Key Features and Functions:

📥 Video Acquisition: Supports yt-dlp downloads or local file uploads

📜 Accurate Recognition: High-accuracy speech recognition based on Whisper

🧠 Intelligent Segmentation: Subtitle segmentation and alignment using LLM

🔄 Terminology Replacement: One-click replacement of professional vocabulary

🌍 Professional Translation: LLM translation with context to maintain natural semantics

🎙️ Voice Cloning: Offers selected voice tones from CosyVoice or custom voice cloning

🎬 Video Composition: Automatically processes landscape and portrait videos and subtitle layout

💻 Cross-Platform: Supports Windows, Linux, macOS, providing desktop, server, and CLI modes

Effect Demonstration

The image below shows the effect of the subtitle file generated after importing a 46-minute local video and executing it with one click, without any manual adjustments. There are no omissions or overlaps, the segmentation is natural, and the translation quality is very high. Alignment Effect

### Subtitle Translation --- https://github.com/user-attachments/assets/bba1ac0a-fe6b-4947-b58d-ba99306d0339 ### Dubbing --- https://github.com/user-attachments/assets/0b32fad3-c3ad-4b6a-abf0-0865f0dd2385 ### Portrait Mode --- https://github.com/user-attachments/assets/c2c7b528-0ef8-4ba9-b8ac-f9f92f6d4e71

🔍 Supported Speech Recognition Services

All local models in the table below support automatic installation of executable files + model files; you just need to choose, and Klic will prepare everything for you.

Service Source Supported Platforms Model Options Local/Cloud Remarks
OpenAI Whisper All Platforms - Cloud Fast speed and good effect
FasterWhisper Windows/Linux tiny/medium/large-v2 (recommended medium+) Local Faster speed, no cloud service cost
WhisperKit macOS (M-series only) large-v2 Local Native optimization for Apple chips
WhisperCpp All Platforms large-v2 Local Supports all platforms
Alibaba Cloud ASR All Platforms - Cloud Avoids network issues in mainland China

🚀 Large Language Model Support

✅ Compatible with all cloud/local large language model services that comply with OpenAI API specifications, including but not limited to:

  • OpenAI
  • Gemini
  • DeepSeek
  • Tongyi Qianwen
  • Locally deployed open-source models
  • Other API services compatible with OpenAI format

🎤 TTS Text-to-Speech Support

  • Alibaba Cloud Voice Service
  • OpenAI TTS

Language Support

Input languages supported: Chinese, English, Japanese, German, Turkish, Korean, Russian, Malay (continuously increasing)

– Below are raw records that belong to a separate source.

Lemma scalar_children_smallest rank fuel location e children P best :
  loc_valid location = true -> acyclic variable rank -> no_null_children variable ->
  (forall child, Some child ∈ children -> depth rank (ignore_implicit_child child) < fuel) ->
  smallest location P best ->
  exists best', fold_outcome (scalar_child variable fuel location e) best children = Ok best' /\
    smallest location (fun x => P x \/ (x = e /\ exists child, Some child ∈ children /\
      constant variable (ignore_implicit_child child))) best'.
Proof.
  intros Hv Hac Hnn. revert P best. induction children as [|[child|] children IH]; intros P best Hf Hbest.
  - exists best. split; [done|]. eapply smallest_proper; [|exact Hbest]. intros x. cbn.
    split; [by left|intros [?|(_ & c & ?%elem_of_nil & _)]; done].
  - cbn [fold_outcome scalar_child]. destruct (isConstant_spec variable rank fuel (ignore_implicit_child child) Hac Hnn)
      as (b & -> & Hb); [apply Hf; by left|]. cbn [mbind outcome_bind]. destruct b.
    + destruct (visitRange_smallest location P best e Hv Hbest) as (best1 & -> & Hbest1).
      cbn [mbind outcome_bind]. destruct (IH _ _ (fun c Hc => Hf c (list_elem_of_further _ _ _ Hc)) Hbest1) as (best2 & Hrun & Hbest2).
      exists best2. split; [exact Hrun|]. eapply smallest_proper; [|exact Hbest2]. intros x. cbn.
      setoid_rewrite elem_of_cons. naive_solver.
    + cbn [mret outcome_ret mbind outcome_bind].
      destruct (IH _ _ (fun c Hc => Hf c (list_elem_of_further _ _ _ Hc)) Hbest) as (best2 & Hrun & Hbest2).
      exists best2. split; [exact Hrun|]. eapply smallest_proper; [|exact Hbest2]. intros x. cbn.
      setoid_rewrite elem_of_cons. naive_solver.
  - cbn. destruct (IH _ _ (fun c Hc => Hf c (list_elem_of_further _ _ _ Hc)) Hbest) as (best2 & Hrun & Hbest2).
    exists best2. split; [exact Hrun|]. eapply smallest_proper; [|exact Hbest2]. intros x. cbn.
    setoid_rewrite elem_of_cons. naive_solver.
Qed.

Lemma smallest_none location v n (P : Stmt -> Prop) best :
  (forall x, ~ candidate v n x) -> smallest location P best ->
  smallest location (fun x => P x \/ candidate v n x) best.
Proof. intros Hno. apply smallest_proper. naive_solver. Qed.

Lemma smallest_one location v n e (P : Stmt -> Prop) best :
  (forall x, candidate v n x <-> x = e) -> smallest location (fun x => P x \/ x = e) best ->
  smallest location (fun x => P x \/ candidate v n x) best.
Proof. intros He. apply smallest_proper. naive_solver. Qed.

Lemma handleCallExpr_smallest location best s (P : Stmt -> Prop) t :
  loc_valid location = true -> isRealType t = true -> smallest location (fun x => P x) best ->
  exists best', handleCallExpr location best s (Some t) = Ok best' /\ smallest location (fun x => P x \/ x = s) best'.
Proof. intros Hv Ht Hbest. unfold handleCallExpr. rewrite Ht. by apply visitRange_smallest. Qed.

(** A call is considered once or twice. *)
Lemma VisitReplaceCall_step location s P best :
  loc_valid location = true -> smallest location P best ->
  exists best', VisitReplaceCall location best (VisitStmt s) = Ok (best', true) /\
    smallest location (fun x => P x \/ candidate ReplaceCallVisitor (VisitStmt s) x) best'.
Proof.
  intros Hv Hbest. unfold VisitReplaceCall.
  destruct (stmt_class s) as [| |class [t|] el ol| | | | | | |] eqn:Hs;
    try (exists best; split; [first [done|by destruct class]|]; apply smallest_none; [|done];
         intros x (_ & ? & ? & ? & ? & ? & _); congruence).
  destruct (isRealType t) eqn:Ht; cycle 1.
  { exists best. split; [unfold handleCallExpr; rewrite Ht; by destruct class|]. apply smallest_none; [|done].
    intros x (_ & ? & ? & ? & ? & ? & ?). congruence. }
  assert (Heq : forall x, candidate ReplaceCallVisitor (VisitStmt s) x <-> x = s).
  { intros x. split; [by intros [-> _]|intros ->]. split; [done|]. by exists class, t, el, ol. }
  destruct (handleCallExpr_smallest location best s P t) as (best1 & -> & Hbest1); [done..|].
  destruct (handleCallExpr_smallest location best1 s _ t Hv Ht Hbest1) as (best2 & Hrun & Hbest2).
  cbn [mbind outcome_bind]. destruct class.
  - exists best1. split; [done|]. by apply (smallest_one _ _ _ s).
  - rewrite Hrun. exists best2. split; [done|]. apply (smallest_one _ _ _ s); [done|].
    eapply smallest_proper; [|exact Hbest2]. naive_solver.
  - rewrite Hrun. exists best2. split; [done|]. apply (smallest_one _ _ _ s); [done|].
    eapply smallest_proper; [|exact Hbest2]. naive_solver.
Qed.

Lemma VisitNegation_step location s P best :
  loc_valid location = true -> smallest location P best ->
  exists best', VisitNegation location best (VisitStmt s) = Ok (best', true) /\
    smallest location (fun x => P x \/ candidate NegateConditionVisitor (VisitStmt s) x) best'.
Proof.
  intros Hv Hbest. unfold VisitNegation.
  destruct (stmt_class s) as [|op l| | | | | | | |] eqn:Hs; [| |..];
    try (exists best; split; [done|]; apply smallest_none; [|done]; intros x (_ & ? & ?); congruence).
  destruct op; try (exists best; split; [done|]; apply smallest_none; [|done]; intros x (_ & ? & ?); congruence).
  destruct (visitRange_smallest location P best s Hv Hbest) as (best1 & -> & Hbest1). exists best1. split; [done|].
  apply (smallest_one _ _ _ s); [|done]. intros x. split; [by intros [-> _]|intros ->]. split; [done|]. by exists l.
Qed.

Translation languages supported: English, Chinese, Russian, Spanish, French, and 101 other languages

Interface Preview

Interface Preview Interface Preview

🚀 Quick Start

You can ask questions on the Deepwiki of KrillinAI. It indexes the files in the repository, so you can find answers quickly.

Basic Steps

First, download the executable file that matches your device system from the Release, then follow the tutorial below to choose between the desktop version or non-desktop version. Place the software download in an empty folder, as running it will generate some directories, and keeping it in an empty folder will make management easier.

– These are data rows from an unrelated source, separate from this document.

Definition open_pipes (attempts1 attempts2 : Attempts) (p : Process) : D (Pipe * Pipe * Process) :=
  r1 ← newPipe stdout_id attempts1 shouldCaptureOutput p;
  let '(stdoutPipe, p) := r1 in
  r2 ← newPipe stderr_id attempts2 shouldCaptureOutput p;
  let '(stderrPipe, p) := r2 in
  mret (stdoutPipe, stderrPipe, p).

(** The worker has a number of its own. *)
Definition fork_worker (failure : option string) (pid : nat) (p : Process) : D Process :=
  _ ← mullFork "worker" failure;
  mret (mkProcess pid (descriptors p)).

Definition worker_redirects (stdoutPipe stderrPipe : Pipe) (attempts1 attempts2 : Attempts) (p : Process) : D Process :=
  p ← redirect stdoutPipe attempts1 STDOUT_FILENO p;
  redirect stderrPipe attempts2 STDERR_FILENO p.

Definition parent_captures (stdoutPipe stderrPipe : Pipe) (reads1 reads2 : Reads) (p : Process)
    : outcome (string * string * Process) :=
  r1 ← Pipe_capture stdoutPipe reads1 p;
  let '(stdoutOutput, p) := r1 in
  r2 ← Pipe_capture stderrPipe reads2 p;
  let '(stderrOutput, p) := r2 in
  mret (stdoutOutput, stderrOutput, p).
End Run.

(** ** The lowest descriptor *)

Lemma lowest_from_used fuel fd (t : Table) :
  t !! lowest_from fuel fd t <> None -> forall i, i <= fuel -> t !! (fd + i) <> None.
Proof.
  revert fd. induction fuel as [|fuel IH]; intros fd Hused i Hi; cbn in Hused.
  - by replace (fd + i) with fd by lia.
  - destruct (t !! fd) eqn:Hfd; [|done]. destruct i as [|i]; [by rewrite Nat.add_0_r, Hfd|].
    rewrite Nat.add_succ_r. apply (IH (S fd) Hused). lia.
Qed.

Lemma lowest_free (t : Table) : t !! lowest t = None.
Proof.
  destruct (t !! lowest t) eqn:Hused; [|done]. exfalso.
  assert (Hsub : set_seq 0 (S (size t)) ⊆ dom t).
  { intros i Hi%elem_of_set_seq. apply elem_of_dom. destruct (t !! i) eqn:Hti; [by eexists|]. exfalso.
    apply (lowest_from_used (size t) 0 t ltac:(unfold lowest in Hused; by rewrite Hused) i); [lia|done]. }
  apply subseteq_size in Hsub. rewrite size_set_seq, size_dom in Hsub. lia.
Qed.

Lemma lowest_from_least fuel fd (t : Table) k : fd <= k -> k < lowest_from fuel fd t -> t !! k <> None.
Proof.
  revert fd. induction fuel as [|fuel IH]; intros fd Hle Hlt; cbn in Hlt; [lia|].
  destruct (t !! fd) eqn:Hfd; [|lia]. destruct (decide (k = fd)) as [->|]; [by rewrite Hfd|]. apply (IH (S fd)); [lia|done].
Qed.

(** Everything below it is in use. *)
Lemma lowest_least (t : Table) k : t !! k = None -> lowest t <= k.
Proof. intros Hk. destruct (Nat.le_gt_cases (lowest t) k) as [|Hgt]; [done|]. exfalso. exact (lowest_from_least (size t) 0 t k (Nat.le_0_l k) Hgt Hk). Qed.

(** A worker whose output is not taken has no standard output: the first file it
    opens becomes its standard output, and what it prints goes there. *)
Lemma uncaptured_output_in_file (worker : Table) :
  is_Some (worker !! 0) -> worker !! STDOUT_FILENO = None -> lowest worker = STDOUT_FILENO.
Proof.
  intros [x H0] H1. pose proof (lowest_least worker 1 H1). pose proof (lowest_free worker) as Hf.
  destruct (lowest worker) as [|[|k]] eqn:E; [congruence|done|lia].
Qed.

(** ** The calls *)

Fixpoint succeeds (attempts : Attempts) : bool :=
  match attempts with
  | Succeeds => true
  | Fails EINTR next => succeeds next
  | Fails (Errno_other _) _ => false
  end.

(** Unless warnings are fatal, a call that fails is reported and that is all. *)
Lemma retry_lenient what attempts d :
  strictModeEnabled d = false ->
  exists d', retry what attempts d = (Ok (succeeds attempts), d') /\ strictModeEnabled d' = false.
Proof.
  intros Hd. induction attempts as [|[|strerror] next IH]; cbn [retry succeeds]; [by eexists|done|].
  destruct (warning_lenient (what +:+ ": " +:+ strerror) d Hd) as (d' & Hw & Hd' & _). rewrite D_bind_run, Hw. by eexists.
Qed.

(** ** Where the descriptors lead *)

(** The pipe was made: its ends are new descriptors of the process. *)
Definition pipe_open (id : nat) (pipe : Pipe) (r w : nat) (t t' : Table) : Prop :=
  pipe_read pipe = Some (Z.of_nat r) /\ pipe_write pipe = Some (Z.of_nat w) /\ r <> w /\
  t !! r = None /\ t !! w = None /\ t' = <[w := WriteEnd id]> (<[r := ReadEnd id]> t).

Lemma newPipe_spec id attempts capturing p d :
  strictModeEnabled d = false ->
  exists pipe p' d', newPipe id attempts capturing p d = (Ok (pipe, p'), d') /\ strictModeEnabled d' = false /\
    creator pipe = process_id p /\ process_id p' = process_id p /\ shouldCapture pipe = capturing && succeeds attempts /\
    if capturing && succeeds attempts
    then exists r w, pipe_open id pipe r w (descriptors p) (descriptors p')
    else descriptors p' = descriptors p.
Proof.
  intros Hd. unfold newPipe. destruct capturing; cbn [andb]; [|by eexists _, _, d].
  destruct (retry_lenient "pipe" attempts d Hd) as (d' & Hr & Hd'). rewrite D_bind_run, Hr.
  destruct (succeeds attempts); [|by eexists _, _, d'].
  set (r := lowest (descriptors p)). set (w := lowest (<[r := ReadEnd id]> (descriptors p))).
  assert (Hw : <[r := ReadEnd id]> (descriptors p) !! w = None) by apply lowest_free.
  apply lookup_insert_None in Hw as [Hw Hne].
  eexists _, _, d'. split; [done|]. cbn. do 4 (split; [done|]). exists r, w. by do 4 (split; [done || apply lowest_free|]).
Qed.

Lemma read_descriptor_nat n : read_descriptor (Some (Z.of_nat n)) = Ok n.
Proof. unfold read_descriptor. cbn. rewrite (proj2 (Z.leb_le 0 (Z.of_nat n))) by lia. cbn. by rewrite Nat2Z.id. Qed.

(** [redirect] in another process than the one that made the pipe. *)
Lemma redirect_spec pipe attempts to p d r w :
  strictModeEnabled d = false -> creator pipe <> process_id p ->
  (shouldCapture pipe = true -> pipe_read pipe = Some (Z.of_nat r) /\ pipe_write pipe = Some (Z.of_nat w)) ->
  exists d', redirect pipe attempts to p d =
    (Ok (mkProcess (process_id p)
       (if shouldCapture pipe
        then close w (close r (if succeeds attempts then dup2 w to (descriptors p) else descriptors p))
        else close to (descriptors p))), d') /\ strictModeEnabled d' = false.
Proof.
  intros Hd Hc Hends. unfold redirect. rewrite lift_bind, (proj2 (Nat.eqb_neq _ _) Hc). cbn [negb require].
  destruct (shouldCapture pipe); [|by eexists]. destruct (Hends eq_refl) as [-> ->].
  rewrite lift_bind, read_descriptor_nat, lift_bind, read_descriptor_nat.
  destruct (retry_lenient "dup2" attempts d Hd) as (d' & Hr & Hd'). rewrite D_bind_run, Hr. by exists d'.
Qed.

(** [capture] in the process that made the pipe. *)
Lemma while_reading_spec pipe p w :
  creator pipe = process_id p -> (shouldCapture pipe = true -> pipe_write pipe = Some (Z.of_nat w)) ->
  while_reading pipe p =
    Ok (mkProcess (process_id p) (if shouldCapture pipe then close w (descriptors p) else descriptors p)).
Proof.
  intros Hc Hw. unfold while_reading. rewrite Hc, Nat.eqb_refl. cbn [require mbind outcome_bind].
  destruct (shouldCapture pipe); [|by destruct p]. by rewrite Hw, read_descriptor_nat.
Qed.

Lemma Pipe_capture_spec pipe reads p r w output :
  creator pipe = process_id p ->
  (shouldCapture pipe = true -> pipe_read pipe = Some (Z.of_nat r) /\ pipe_write pipe = Some (Z.of_nat w)) ->
  capture (shouldCapture pipe) reads = Ok output ->
  Pipe_capture pipe reads p =
    Ok (output, mkProcess (process_id p)
      (if shouldCapture pipe then close r (close w (descriptors p)) else descriptors p)).
Proof.
  intros Hc Hends Hout. unfold Pipe_capture. rewrite (while_reading_spec pipe p w Hc) by apply Hends.
  cbn [mbind outcome_bind]. rewrite Hout. cbn [mbind outcome_bind]. destruct (shouldCapture pipe); [|done].
  destruct (Hends eq_refl) as [-> _]. by rewrite read_descriptor_nat.
Qed.

(** The cases of a lookup in a table that was built by these calls. *)
Ltac table_cases :=
  repeat case_decide;
  first [done | congruence | exfalso; intuition (congruence || lia) | intuition (congruence || lia)].

Section Wired.
Context (stdout_id stderr_id : nat) (shouldCaptureOutput : bool) (p : Process).
Context (Hids : stdout_id <> stderr_id).
(** The three standard descriptors of mull are open, and the pipes are new. *)
Context (Hstd : forall fd, fd <= 2 -> is_Some (descriptors p !! fd)).
Context (Hnew : forall fd id, id = stdout_id \/ id = stderr_id -> descriptors p !! fd <> Some (WriteEnd id)).

Lemma new_descriptor fd : descriptors p !! fd = None -> 2 < fd.
Proof. intros Hfd. destruct (Nat.le_gt_cases fd 2) as [Hle|]; [|done]. destruct (Hstd fd Hle). congruence. Qed.

(** Both pipes, as far as they were made. *)
Lemma open_pipes_spec attempts1 attempts2 d :
  strictModeEnabled d = false ->
  exists stdoutPipe stderrPipe parent d' r1 w1 r2 w2 t,
    open_pipes stdout_id stderr_id shouldCaptureOutput attempts1 attempts2 p d = (Ok (stdoutPipe, stderrPipe, parent), d') /\
    strictModeEnabled d' = false /\
    creator stdoutPipe = process_id p /\ creator stderrPipe = process_id p /\ process_id parent = process_id p /\
    shouldCapture stdoutPipe = shouldCaptureOutput && succeeds attempts1 /\
    shouldCapture stderrPipe = shouldCaptureOutput && succeeds attempts2 /\
    (if shouldCapture stdoutPipe then pipe_open stdout_id stdoutPipe r1 w1 (descriptors p) t else t = descriptors p) /\
    (if shouldCapture stderrPipe then pipe_open stderr_id stderrPipe r2 w2 t (descriptors parent) else descriptors parent = t).
Proof.
  intros Hd. unfold open_pipes.
  destruct (newPipe_spec stdout_id attempts1 shouldCaptureOutput p d Hd) as (o & p1 & d1 & H1 & Hd1 & Hco & Hp1 & Hso & Ho).
  destruct (newPipe_spec stderr_id attempts2 shouldCaptureOutput p1 d1 Hd1) as (e & p2 & d2 & H2 & Hd2 & Hce & Hp2 & Hse & He).
  rewrite D_bind_run, H1, D_bind_run, H2. rewrite <-Hso in Ho. rewrite <-Hse in He.
  assert (Ho' : exists r w, if shouldCapture o then pipe_open stdout_id o r w (descriptors p) (descriptors p1)
    else descriptors p1 = descriptors p) by (destruct (shouldCapture o); [done|by exists 0, 0]).
  assert (He' : exists r w, if shouldCapture e then pipe_open stderr_id e r w (descriptors p1) (descriptors p2)
    else descriptors p2 = descriptors p1) by (destruct (shouldCapture e); [done|by exists 0, 0]).
  destruct Ho' as (r1 & w1 & Ho'). destruct He' as (r2 & w2 & He').
  exists o, e, p2, d2, r1, w1, r2, w2, (descriptors p1). repeat (split; [done || congruence|]). done.
Qed.

Lemma pipe_open_ends (c : bool) id pipe r w t t' :
  (if c then pipe_open id pipe r w t t' else t' = t) ->
  (c = true -> pipe_read pipe = Some (Z.of_nat r) /\ pipe_write pipe = Some (Z.of_nat w)) /\
  (if c then r <> w /\ t !! r = None /\ t !! w = None /\ t' = <[w := WriteEnd id]> (<[r := ReadEnd id]> t) else t' = t).
Proof. destruct c; [|done]. by intros (? & ? & ? & ? & ? & ?). Qed.

(** What a descriptor of the worker leads to: the pipe, what it led to before
    when [dup2] failed, nothing when there is no pipe. *)
Definition redirected (captures copied : bool) (id fd : nat) : option Description :=
  if captures then if copied then Some (WriteEnd id) else descriptors p !! fd else None.

(** The tables, the calls aside.  The ends of the two pipes: *)
Section Tables.
Context (oc ec : bool) (r1 w1 r2 w2 : nat) (t u : Table).
Context (Ho : if oc then r1 <> w1 /\ descriptors p !! r1 = None /\ descriptors p !! w1 = None /\
                 t = <[w1 := WriteEnd stdout_id]> (<[r1 := ReadEnd stdout_id]> (descriptors p))
              else t = descriptors p).
Context (He : if ec then r2 <> w2 /\ t !! r2 = None /\ t !! w2 = None /\
                 u = <[w2 := WriteEnd stderr_id]> (<[r2 := ReadEnd stderr_id]> t)
              else u = t).

(** Everything known of the numbers. *)
Lemma ends_apart :
  (oc = true -> 2 < r1 /\ 2 < w1 /\ r1 <> w1) /\ (ec = true -> 2 < r2 /\ 2 < w2 /\ r2 <> w2) /\
  (oc = true -> ec = true -> r1 <> r2 /\ r1 <> w2 /\ w1 <> r2 /\ w1 <> w2).
Proof.
  destruct oc, ec; (split; [|split]); intros; try done;
    repeat match goal with H : _ /\ _ |- _ => destruct H end; subst;
    repeat match goal with H : <[_ := _]> _ !! _ = None |- _ => apply lookup_insert_None in H as [H ?] end;
    repeat match goal with H : descriptors p !! _ = None |- _ => pose proof (new_descriptor _ H); clear H end;
    repeat split; try lia; congruence.
Qed.

(** With both pipes open. *)
Lemma opened_lookup fd :
  u !! fd = if decide (ec = true /\ fd = w2) then Some (WriteEnd stderr_id)
            else if decide (ec = true /\ fd = r2) then Some (ReadEnd stderr_id)
            else if decide (oc = true /\ fd = w1) then Some (WriteEnd stdout_id)
            else if decide (oc = true /\ fd = r1) then Some (ReadEnd stdout_id)
            else descriptors p !! fd.
Proof.
  destruct oc, ec; repeat match goal with H : _ /\ _ |- _ => destruct H end; subst; rewrite ?lookup_insert;
    table_cases.
Qed.

Lemma dup2_open from to x (v : Table) : v !! from = Some x -> from <> to -> dup2 from to v = <[to := x]> v.
Proof. intros Hv Hne. unfold dup2. by rewrite (proj2 (Nat.eqb_neq _ _) Hne), Hv. Qed.

(** After the first redirection, and after the second. *)
Definition out_table (copied : bool) : Table :=
  if oc then close w1 (close r1 (if copied then dup2 w1 STDOUT_FILENO u else u)) else close STDOUT_FILENO u.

【If it is the desktop version, i.e., the release file with "desktop," see here】 The desktop version is newly released to address the issues of new users struggling to edit configuration files correctly, and there are some bugs that are continuously being updated.

  1. Double-click the file to start using it (the desktop version also requires configuration within the software)

【If it is the non-desktop version, i.e., the release file without "desktop," see here】 The non-desktop version is the initial version, which has a more complex configuration but is stable in functionality and suitable for server deployment, as it provides a UI in a web format.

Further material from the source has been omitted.